Getting Started with Gemini Pro API on Google AI Studio

Introduction

Google has recently opened API access to their Gemini Pro models to the public, and the best part is it's free to test. In this article, we will explore how to use the Gemini Pro API through their Python SDK, discuss pricing details, and provide a step-by-step guide on setting up your development environment.

Overview of Gemini Pro API Pricing

Google's Gemini Pro API is available for free to users making less than 60 queries per minute. This free tier includes both input and output usage, with the only catch being that Google will use the data provided to improve their products. If you require more than 60 queries per minute, Google offers a pay-as-you-go option, which is not yet available but is expected to be released soon.

Compared to other models like GPT 3.5 Turbo, the pricing for Gemini Pro is quite attractive. It offers a lower price for both input and output tokens, making it a cost-effective choice.

Using Gemini Pro Models in Google AI Studio

To make the most of Gemini Pro's capabilities, it is recommended to use it within Google AI Studio. Previously known as Maker Suite, Google AI Studio allows you to experiment with the models and test their functionalities.

Currently, there are two models available in Google AI Studio: Gemini Pro (text model) and Gemini Pro Vision (image model). You can explore and experiment with both models in the platform's interface.

However, if you plan to use these models in your own applications, you will need to create an API key. We will provide a step-by-step guide on how to do this later in the article.

Testing Gemini Pro in Google Colab

To test the Gemini Pro API, we can use Google Colab. In this section, we will walk through setting up your development environment, accessing your API key, and generating text responses from the Gemini Pro model.

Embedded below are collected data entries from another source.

Definition get_datetime_from_url (raw_url : value) : M (option datetime) :=
  fun w =>
    match raw_url with
    | VStr s =>
        if negb (is_nonblank_str raw_url) then (Ok None, w)
        else
          let url := normalize_url s in
          match cache w !! url with
          | Some cached => (Ok cached, w)
          | None =>
              let '(dt_obj, n') := fetch_datetime url (net w) in
              (Ok dt_obj,
               {| cache := <[url := dt_obj]> (cache w);
                  net := n';
                  fetched := fetched w ++ [url];
                  heap := heap w |})
          end
    | _ => (Ok None, w)
    end.

(** *** [process_dataframe] *)

Definition col_before : value := Eval vm_compute in VStr (u "Дата_время_до").
Definition col_after : value := Eval vm_compute in VStr (u "Дата_время_после").
Definition col_interval : value := Eval vm_compute in VStr (u "Интервал_мин").
Definition col_raw : value := Eval vm_compute in VStr (u "interval_minutes_raw").

Definition detection_error : pyexn :=
  ValueError (u "Не найдены два столбца со ссылками на фото (столбцы 'Фото ДО' и 'Фото ПОСЛЕ').").

(** The four lists filled by the row loop. *)
Record row_lists := RowLists {
  before_dates : list (option datetime);
  after_dates : list (option datetime);
  interval_minutes_raw : list (option Z);
  interval_strs : list pystr
}.

Definition row_body (before_col after_col : value) (r : row) (a : row_lists)
  : M row_lists :=
  let before_val := row_get r before_col in
  let after_val := row_get r after_col in
  do dt_before <- get_datetime_from_url before_val;
  do dt_after <- get_datetime_from_url after_val;
  let '(minutes, label) := row_interval dt_before dt_after in
  ret {| before_dates := before_dates a ++ [dt_before];
         after_dates := after_dates a ++ [dt_after];
         interval_minutes_raw := interval_minutes_raw a ++ [minutes];
         interval_strs := interval_strs a ++ [label] |}.

Fixpoint for_rows (before_col after_col : value) (rows : list row) (a : row_lists)
  : M row_lists :=
  match rows with
  | [] => ret a
  | r :: rest =>
      do a' <- row_body before_col after_col r a;
      for_rows before_col after_col rest a'
  end.

Definition of_datetime (d : option datetime) : value :=
  match d with Some d => VDatetime d | None => VNone end.

Definition of_int (z : option Z) : value :=
  match z with Some z => VInt z | None => VNone end.

(** *** Columns assigned from Python lists

    [df[c] = lst] hands the list to pandas, which picks a dtype for the
    column and converts the objects to it. *)

Definition is_absent {A} (x : option A) : bool :=
  match x with None => true | Some _ => false end.

Definition is_present {A} (x : option A) : bool := negb (is_absent x).

(** A cell of a [datetime64] column: [None] has become [NaT]. *)
Definition to_timestamp (d : option datetime) : value :=
  match d with Some d => VDatetime d | None => VNaT end.

(** A cell of a [float64] column: [None] has become [nan], an [int] the
    [float] of the same value. *)
Definition to_float (z : option Z) : value :=
  match z with Some z => VFloat z | None => VNaN end.

Definition fits (d : option datetime) : bool :=
  match d with Some d => datetime64_fits d | None => true end.

(** The list holds a [datetime], and all it holds fit: pandas makes a
    [datetime64] column of it. *)
Definition is_datetime64 (l : list (option datetime)) : bool :=
  existsb is_present l && forallb fits l.

(** The column made of a list of [datetime] and [None].  A list of [None]
    only stays a column of objects, and so does a list with a [datetime]
    that does not fit. *)
Definition datetime_column (l : list (option datetime)) : series :=
  match l with
  | [] => Series empty_dtype []
  | _ =>
      if is_datetime64 l then Series DDatetime64 (map to_timestamp l)
      else Series DObject (map of_datetime l)
  end.

(** The column made of a list of [int] and [None]: [int64] without a
    [None], objects with nothing but [None], and [float64] otherwise. *)
Definition minutes_column (l : list (option Z)) : series :=
  match l with
  | [] => Series empty_dtype []
  | _ =>
      if forallb is_absent l then Series DObject (map of_int l)
      else if forallb is_present l then Series DInt64 (map of_int l)
      else Series DFloat64 (map to_float l)
  end.

(** The column made of a list of [str]. *)
Definition text_column (l : list pystr) : series :=
  match l with
  | [] => Series empty_dtype []
  | _ => Series text_dtype (map VStr l)
  end.

(** Reading and updating a frame through its reference. *)
Definition empty_frame : frame := Frame 0 [].

Definition deref (l : loc) : M frame :=
  fun w => (Ok (default empty_frame (heap w !! l)), w).

(** [df.copy()] *)
Definition copy (df : frame) : M loc :=
  fun w =>
    (Ok (length (heap w)),
     {| cache := cache w; net := net w; fetched := fetched w;
        heap := heap w ++ [df] |}).

(** [df[c] = s] on the frame at [l] *)
Definition setitem_at (l : loc) (c : value) (s : series) : M unit :=
  fun w =>
    match setitem (default empty_frame (heap w !! l)) c s with
    | Ok df' =>
        (Ok tt,
         {| cache := cache w; net := net w; fetched := fetched w;
            heap := <[l := df']> (heap w) |})
    | Raise e => (Raise e, w)
    end.
(** C8 (amended). On a save of a Mesh whose thumbnail file is a readable
    picture and whose row is persisted, the picture (after the EXIF
    transposition) is re-encoded at the size lines 154-166 compute: when
    both sides are at least 400 pixels the shorter side becomes exactly
    400 (the height when the float aspect ratio width/height exceeds 1,
    the width otherwise) and the other side becomes
    [max(400, int(400 * ratio))], respectively
    [max(400, int(400 / ratio))]; when either side is below 400 pixels
    the size is left as it was. The picture is written when Pillow can
    write its colour mode under the name of the file; when it cannot, the
    save raises [OSError] and leaves the file unreadable, and for a name
    with an unknown extension it raises [ValueError] and leaves the file
    as it was. When [int()] raises, the save raises and the file is left
    as it was. *)
Theorem Mesh_save_thumbnail (registry : Registry) (now now' : datetime)
    (self : Mesh.t) (w : World) (pic : Picture) :
  Mesh.thumbnail self ≠ "" →
  media w !! Mesh.thumbnail self = Some (Readable pic) →
  0 < width pic → 0 < height pic →
  raised (Model_save_Mesh now
            (Mesh.with_verbose_id (derive_verbose_id self) self) w) = None →
  let image := exif_transpose pic in
  let out := Mesh_save registry now now' self w in
  match thumbnail_size (width image) (height image) with
  | inr (new_width, new_height) =>
      (width image < 400 ∨ height image < 400 →
         new_width = width image ∧ new_height = height image)
      ∧ (400 ≤ width image → 400 ≤ height image →
           Z.min new_width new_height = 400
           ∧ let ratio :=
               (PrimFloat.of_uint63 (Uint63.of_Z (width image))
                / PrimFloat.of_uint63 (Uint63.of_Z (height image)))%float in
             if (1 <? ratio)%float
             then new_height = 400
                  ∧ ∃ k, int_of_float (400 * ratio)%float = inr k
                      ∧ new_width = Z.max 400 k
             else new_width = 400
                  ∧ ∃ k, int_of_float (400 / ratio)%float = inr k
                      ∧ new_height = Z.max 400 k)
      ∧ match registry (Mesh.thumbnail self) (mode pic) with
        | Encodes =>
            raised out = None
            ∧ media (world_after out) !! Mesh.thumbnail self
              = Some (Readable {| width := new_width; height := new_height;
                                  orientation := 1; mode := mode pic |})
        | CannotWriteMode =>
            (∃ msg, raised out = Some (OSError msg))
            ∧ media (world_after out) !! Mesh.thumbnail self = Some Unreadable
        | UnknownExtension =>
            (∃ msg, raised out = Some (ValueError msg))
            ∧ media (world_after out) = media w
        end
  | inl e =>
      raised out = Some e
      ∧ media (world_after out) = media w
      ∧ 400 ≤ width image ∧ 400 ≤ height image
      ∧ (e = OverflowError ∨ ∃ msg, e = ValueError msg)
  end.
Proof.
  intros Hthumb Hfile Hwidth Hheight Hok. cbv zeta.
  destruct (exif_transpose_positive pic Hwidth Hheight) as [_ Hh].
  pose proof (thumbnail_size_cases (width (exif_transpose pic))
                (height (exif_transpose pic)) Hh) as Hsize.
  unfold Mesh_save.
  set (self1 := Mesh.with_verbose_id (derive_verbose_id self) self) in *.
  destruct (Model_save_Mesh_ok now self1 w Hok) as (Hw & _).
  destruct (Model_save_Mesh_fields now self1 w) as (_ & _ & Ht).
  pose proof (Model_save_Mesh_again now now' self1 w) as Hagain.
  set (saved := Model_save_Mesh now self1 w) in *.
  rewrite Hok. rewrite Ht. simpl.
  apply truthy_nonempty in Hthumb. rewrite Hthumb.
  assert (Hmedia : media (world_after saved) = media w) by by rewrite Hw.
  unfold PILImage_open. rewrite Hmedia, Hfile.
  replace ((0 <? width pic) && (0 <? height pic)) with true
    by (symmetry; apply andb_true_intro; split; lia).
  destruct (thumbnail_size _ _) as [e | [new_width new_height]].
  - cbn [raised raises world_after]. destruct Hsize as (? & ? & ?). done.
  - destruct Hsize as (Hkeep & Hnorm).
    split; [exact Hkeep |]. split; [exact Hnorm |].
    unfold Picture_save, resize. cbn [mode fst snd].
    rewrite exif_transpose_mode, exif_transpose_orientation.
    destruct (registry (Mesh.thumbnail self) (mode pic)).
    + match goal with
      | |- context [set_media ?m (world_after saved)] =>
          specialize (Hagain m Hok)
      end.
      cbv zeta in Hagain. split; [exact Hagain |].
      destruct (Model_save_Mesh_ok _ _ _ Hagain) as (Hw2 & _).
      rewrite Hw2. cbn [media set_meshes set_media].
      apply lookup_insert_eq.
    + cbn [raised raises world_after]. split; [eauto | exact Hmedia].
    + rewrite Hmedia, Hfile. cbn [raised raises world_after media set_media].
      split; [eauto | apply lookup_insert_eq].
Qed.
Lemma sorted_union_strict l :
  strictly_ascending (fold_right insert_label [] l).
Proof.
  induction l as [|t l IH]; simpl; [constructor|].
  now apply insert_label_strict.
Qed.

Lemma union_index_NoDup a b :
  NoDup a -> NoDup b -> NoDup (union_index a b).
Proof.
  intros Ha Hb. unfold union_index.
  destruct (index_eqb a b); [exact Ha|].
  destruct a as [|x a], b as [|y b]; auto.
  apply strictly_ascending_NoDup, sorted_union_strict.
Qed.

Lemma aligned_column_le df prices (s : Series Q)
      (col : consumption_row -> float) U :
  NoDup (index prices) -> NoDup U ->
  (forall e, In e s -> 0 <= snd e) ->
  map col df = map (fun h => at_label h s) U ->
  Qsum (present (map col (map fst (join_inner df prices))))
  <= Qsum (values s).
Proof.
  intros Hp HU Hs Hcol.
  eapply Qle_trans; [|apply (reindex_sum_le s U HU Hs)].
  rewrite <- Hcol. apply Qsum_present_Subseq.
  - apply Subseq_map. now apply join_inner_rows_Subseq.
  - intros q Hq. rewrite Hcol in Hq. apply in_map_iff in Hq.
    destruct Hq as (h & Hh & _). apply at_label_In in Hh.
    exact (Hs _ Hh).
Qed.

First, you need to install the Google generative AI package:

!pip install google_generative_models

Next, retrieve your API key. If you are using Google Colab, you can use the user_data function to retrieve the key. Otherwise, you can set the API key as an environment variable.

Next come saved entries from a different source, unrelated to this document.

Lemma obj_run this st o : objs st !! this = Some o -> obj this st = Ret (o, st).
Proof. unfold obj. by intros ->. Qed.

Lemma slot_run this i st o prop :
  objs st !! this = Some o -> props o !! i = Some prop -> slot this i st = Ret (prop, st).
Proof. unfold slot. by intros -> ->. Qed.

Lemma upd_obj_run this f st o :
  objs st !! this = Some o ->
  upd_obj this f st = Ret (tt, set_objs st (<[this := f o]> (objs st))).
Proof. unfold upd_obj. by intros ->. Qed.

Lemma upd_slot_run this i f st o prop :
  objs st !! this = Some o -> props o !! i = Some prop ->
  upd_slot this i f st
  = Ret (tt, set_objs st (<[this := set_props o (<[i := f prop]> (props o))]> (objs st))).
Proof. unfold upd_slot. by intros -> ->. Qed.

(** *** Inverting a run *)

Lemma bind_inv {A B} (m : M A) (k : A -> M B) st b st' :
  (x <- m ;; k x) st = Ret (b, st') ->
  exists a st1, m st = Ret (a, st1) /\ k a st1 = Ret (b, st').
Proof. unfold bind. destruct (m st) as [[a st1]| |]; [eauto|done|done]. Qed.

Lemma ret_inv {A} (a b : A) st st' : ret a st = Ret (b, st') -> b = a /\ st' = st.
Proof. unfold ret. by intros [= -> ->]. Qed.

Lemma obj_inv this st o st' :
  obj this st = Ret (o, st') -> st' = st /\ objs st !! this = Some o.
Proof. unfold obj. destruct (objs st !! this); [|done]. by intros [= -> ->]. Qed.

Lemma slot_inv this i st prop st' :
  slot this i st = Ret (prop, st') ->
  st' = st /\ exists o, objs st !! this = Some o /\ props o !! i = Some prop.
Proof.
  unfold slot. destruct (objs st !! this) as [o|]; [|done].
  destruct (props o !! i) eqn:E; [|done]. intros [= -> ->]. eauto.
Qed.

Lemma upd_obj_inv this f st x st' :
  upd_obj this f st = Ret (x, st') ->
  exists o, objs st !! this = Some o /\ st' = set_objs st (<[this := f o]> (objs st)).
Proof. unfold upd_obj. destruct (objs st !! this) as [o|]; [|done]. intros [= _ <-]. eauto. Qed.

Lemma upd_slot_inv this i f st x st' :
  upd_slot this i f st = Ret (x, st') ->
  exists o prop, objs st !! this = Some o /\ props o !! i = Some prop /\
    st' = set_objs st (<[this := set_props o (<[i := f prop]> (props o))]> (objs st)).
Proof.
  unfold upd_slot. destruct (objs st !! this) as [o|]; [|done].
  destruct (props o !! i) as [prop|] eqn:E; [|done]. intros [= _ <-]. eauto.
Qed.

Lemma heap_alloc_inv st b st' :
  heap_alloc st = Ret (b, st') -> objs st' = objs st /\ brk st' = brk st /\ log st' = log st.
Proof. unfold heap_alloc. destruct (allocs st); by intros [= _ <-]. Qed.

Lemma heap_strdupW_inv str st r st' :
  heap_strdupW str st = Ret (r, st') ->
  (r = None \/ r = str) /\ objs st' = objs st /\ brk st' = brk st /\ log st' = log st.
Proof.
  unfold heap_strdupW. destruct str as [s|].
  - intros (b & st1 & Hb & Hr)%bind_inv. apply heap_alloc_inv in Hb.
    apply ret_inv in Hr as [-> ->]. destruct b; auto.
  - intros [-> ->]%ret_inv. auto.
Qed.

Lemma heap_alloc_zero_inv st r st' :
  heap_alloc_zero st = Ret (r, st') ->
  objs st' = objs st /\
  ((r = None /\ brk st' = brk st) \/ (r = Some (brk st) /\ brk st' = S (brk st))).
Proof.
  unfold heap_alloc_zero. intros (granted & st1 & Hal & Hrun)%bind_inv.
  apply heap_alloc_inv in Hal as (Hobjs & Hbrk & _). destruct granted.
  - injection Hrun as <- <-. simpl. rewrite Hbrk. auto.
  - apply ret_inv in Hrun as [-> ->]. auto.
Qed.

Lemma emit_inv e st x st' :
  emit e st = Ret (x, st') -> objs st' = objs st /\ brk st' = brk st /\ log st' = log st ++ [e].
Proof. unfold emit. by intros [= _ <-]. Qed.

Lemma lift_inv {A} (r : result A) st a st' :
  lift r st = Ret (a, st') -> r = Ret a /\ st' = st.
Proof. unfold lift. destruct r; [|done|done]. by intros [= -> ->]. Qed.

Lemma fault_inv {A} st (r : A * state) : fault st = Ret r -> False.
Proof. done. Qed.

Lemma timeout_inv {A} st (r : A * state) : timeout st = Ret r -> False.
Proof. done. Qed.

To initiate the Gemini Pro model, you can use the following code:

from google_generative_models import gen_ai

genAI = gen_ai.GenAi()
model = genAI.get_model('gemini-pro')

To generate a response from the model, use the generate_content function:

prompt = "What is the meaning of life?"
response = model.generate_content(prompt)
print(response.text)

Additionally, you can set various configurations such as temperature, safety settings, and more to control the behavior of the model.

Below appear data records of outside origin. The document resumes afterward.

Lemma triple_modify (f : S → S) P (Q : unit → S → Prop) :
  (∀ s, P s → Q tt (f s)) → triple P (modify f) Q.
Proof. intros H s Hs. exists tt, (f s). auto. Qed.

Lemma triple_conseq {A} (m : M S A) P P' (Q Q' : A → S → Prop) :
  triple P m Q → (∀ s, P' s → P s) → (∀ a s, Q a s → Q' a s) → triple P' m Q'.
Proof.
  intros Hm HP HQ s Hs. destruct (Hm s (HP s Hs)) as (a & s' & Hr & Hq). exists a, s'. auto.
Qed.

Lemma keeps_ret {A} (a : A) I : keeps I (mret a : M S A).
Proof. by apply triple_ret. Qed.

Lemma keeps_bind {A B} (m : M S A) (f : A → M S B) I :
  keeps I m → (∀ a, keeps I (f a)) → keeps I (m ≫= f).
Proof. intros Hm Hf. by eapply triple_bind; [apply Hm|]. Qed.

Lemma keeps_bind_assoc {A B C} (m : M S A) (g : A → M S B) (f : B → M S C) I :
  keeps I (m ≫= λ a, g a ≫= f) → keeps I ((m ≫= g) ≫= f).
Proof.
  intros H s Hs. destruct (H s Hs) as (c & s' & Hr & Hq). exists c, s'. split; [|done].
  unfold mbind, M_bind in *. by destruct (m s).
Qed.

Lemma keeps_ret_bind {A B} (a : A) (f : A → M S B) I : keeps I (f a) → keeps I (mret a ≫= f).
Proof. done. Qed.

Lemma keeps_gets {A} (f : S → A) I : keeps I (gets f).
Proof. by apply triple_gets. Qed.

Lemma keeps_modify (f : S → S) I : (∀ s, I s → I (f s)) → keeps I (modify f).
Proof. intros. by apply triple_modify. Qed.

Lemma keeps_when (c : bool) (m : M S unit) I : (c = true → keeps I m) → keeps I (when c m).
Proof. destruct c; [auto|]. intros _. apply keeps_ret. Qed.

Lemma keeps_if {A} (c : bool) (m n : M S A) I :
  (c = true → keeps I m) → (c = false → keeps I n) → keeps I (if c then m else n).
Proof. destruct c; auto. Qed.

Lemma keeps_for_each {A} (l : list A) (f : A → M S unit) I :
  (∀ x, x ∈ l → keeps I (f x)) → keeps I (for_each l f).
Proof.
  induction l as [|x l IH]; intros H; [apply keeps_ret|]; simpl.
  apply keeps_bind; [apply H; by left|]. intros _. apply IH. intros y Hy. apply H. by right.
Qed.
End triple.

(** Unfolds a computation made of binds into the obligations of its parts. *)
Ltac keeping :=
  repeat first
    [ apply keeps_ret
    | apply keeps_gets
    | apply keeps_when; intros ?
    | apply keeps_bind; [|intros ?]
    | progress case_match ].

(** [m] always returns, with a value that satisfies [Q]. *)
Definition returns {S A} (m : M S A) (Q : A → Prop) : Prop :=
  ∀ s, ∃ a s', m s = Done a s' ∧ Q a.

Section returns.
Context {S : Type}.

Lemma returns_ret {A} (a : A) (Q : A → Prop) : Q a → returns (mret a : M S A) Q.
Proof. intros H s. by exists a, s. Qed.

Lemma returns_bind {A B} (m : M S A) (f : A → M S B) Q R :
  returns m Q → (∀ a, Q a → returns (f a) R) → returns (m ≫= f) R.
Proof.
  intros Hm Hf s. destruct (Hm s) as (a & s' & Hs & Ha). rewrite (bind_done _ _ _ _ _ Hs).
  by apply Hf.
Qed.

Lemma returns_weaken {A} (m : M S A) (Q R : A → Prop) :
  returns m Q → (∀ a, Q a → R a) → returns m R.
Proof. intros Hm HQR s. destruct (Hm s) as (a & s' & ? & ?). exists a, s'. auto. Qed.

Lemma returns_gets {A} (f : S → A) : returns (gets f) (λ _, True).
Proof. intros s. by exists (f s), s. Qed.

Lemma returns_modify (f : S → S) : returns (modify f) (λ _, True).
Proof. intros s. by exists tt, (f s). Qed.

Lemma returns_loop {A B} (step : A → M S (A + B)) (I : A → Prop) (Q : B → Prop) (mu : A → Z) a :
  (∀ a, I a → returns (step a) (λ r, match r with
                                     | inl a' => I a' ∧ 0 ≤ mu a' < mu a
                                     | inr b => Q b
                                     end)) →
  I a → mu a < 2 ^ 64 → returns (loop step a) Q.
Proof.
  intros Hstep HI Hmu s.
  apply (loop_total step (λ a _, I a) (λ b _, Q b) (λ a _, mu a)); [|done..].
  intros a' s' HI'. destruct (Hstep a' HI' s') as ([a''|b] & s'' & Hs & Hr);
    unfold loop_step_ok; by rewrite Hs.
Qed.

Lemma returns_for_each {A} (l : list A) (f : A → M S unit) :
  (∀ x, x ∈ l → returns (f x) (λ _, True)) → returns (for_each l f) (λ _, True).
Proof.
  induction l as [|x l IH]; intros H; [by apply returns_ret|]; simpl.
  eapply returns_bind; [apply H; by left|]. intros _ _. apply IH. intros y Hy. apply H. by right.
Qed.
End returns.

Create HintDb returns.
#[export] Hint Resolve returns_gets returns_modify returns_for_each : returns.
#[export] Hint Extern 1 (returns (mret _) _) => apply returns_ret : returns.

(** [m] settles: from a state in [I] it returns in such a state, or panics; it does not run
    out of fuel. *)
Definition settled {S A} (I : S → Prop) (o : outcome S A) : Prop :=
  match o with Done _ s' => I s' | Panicked _ _ => True | OutOfFuel _ => False end.
Definition settles {S A} (I : S → Prop) (m : M S A) : Prop := ∀ s, I s → settled I (m s).

Section settles.
Context {S : Type} (I : S → Prop).

Lemma settles_ret {A} (a : A) : settles I (mret a : M S A).
Proof. by intros s Hs. Qed.

Lemma settles_bind {A B} (m : M S A) (f : A → M S B) :
  settles I m → (∀ a, settles I (f a)) → settles I (m ≫= f).
Proof.
  intros Hm Hf s Hs. specialize (Hm s Hs). unfold mbind, M_bind.
  destruct (m s) as [a s'| |]; [by apply Hf|done..].
Qed.

Lemma settled_bind {A B} J (m : M S A) (f : A → M S B) s :
  settled J (m s) → (∀ a s', m s = Done a s' → J s' → settled I (f a s')) → settled I ((m ≫= f) s).
Proof. intros Hm Hf. unfold mbind, M_bind. destruct (m s) as [a s'| |]; [by apply Hf|done..]. Qed.

Lemma settled_mono {A} (J : S → Prop) (o : outcome S A) : (∀ s, J s → I s) → settled J o → settled I o.
Proof. intros HJ. destruct o; [apply HJ|done..]. Qed.

Lemma settled_ends (o : outcome S unit) : settled I o → (∃ s', o = Done tt s') ∨ ∃ msg s', o = Panicked msg s'.
Proof. destruct o as [[] s'|msg s'|]; [by eauto|by eauto|done]. Qed.

Lemma settles_panic {A} msg : settles I (panic msg : M S A).
Proof. by intros s Hs. Qed.

Lemma settles_gets {A} (f : S → A) : settles I (gets f).
Proof. by intros s Hs. Qed.

Lemma settles_modify (f : S → S) : (∀ s, I s → I (f s)) → settles I (modify f).
Proof. intros Hf s Hs. by apply Hf. Qed.

Lemma settles_BUG_ON b : settles I (BUG_ON b).
Proof. by destruct b; intros s Hs. Qed.

Lemma settles_when b m : settles I m → settles I (when b m).
Proof. destruct b; [done|]. by intros _ s Hs. Qed.

Lemma settles_for_each {A} (l : list A) f : (∀ x, settles I (f x)) → settles I (for_each l f).
Proof.
  intros Hf. induction l as [|x l IH]; [apply settles_ret|]; simpl. by apply settles_bind.
Qed.

(** A loop whose argument stays in [R] and decreases in the measure [mu]. *)
Lemma settles_loop {A B} (step : A → M S (A + B)) (R : A → Prop) (mu : A → Z) a :
  (∀ a s, R a → I s → match step a s with
                      | Done (inl a') s' => R a' ∧ I s' ∧ 0 ≤ mu a' < mu a
                      | o => settled I o
                      end) →
  R a → mu a < 2 ^ 64 → settles I (loop step a).
Proof.
  intros Hstep Ha Hmu s Hs.
  apply (loop_outcome step (λ a s, R a ∧ I s) (λ _ _ o, settled I o) (λ a _, mu a)); [|done..].
  intros b t [Hb Ht]. specialize (Hstep b t Hb Ht). unfold loop_step_to.
  destruct (step b t) as [[b'|x] t'| |]; try exact Hstep. destruct Hstep as (? & ? & ? & ?). by split_and!.
Qed.
End settles.

Create HintDb settles.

Chat Generation with Gemini Pro

Gemini Pro can also be used as a chat model. You can initiate a chat session using the start_chat function and provide a history of previous conversations. Then, you can use the send_message function to continue the chat conversation.

chat_model = genAI.get_model('gemini-pro')
chat_model.start_chat([])  # Empty list or previous conversation history

response = chat_model.send_message("Ask a question")
print(response.text)

By using the chat mode, you can have interactive conversations with the model, providing prompts and receiving real-time responses.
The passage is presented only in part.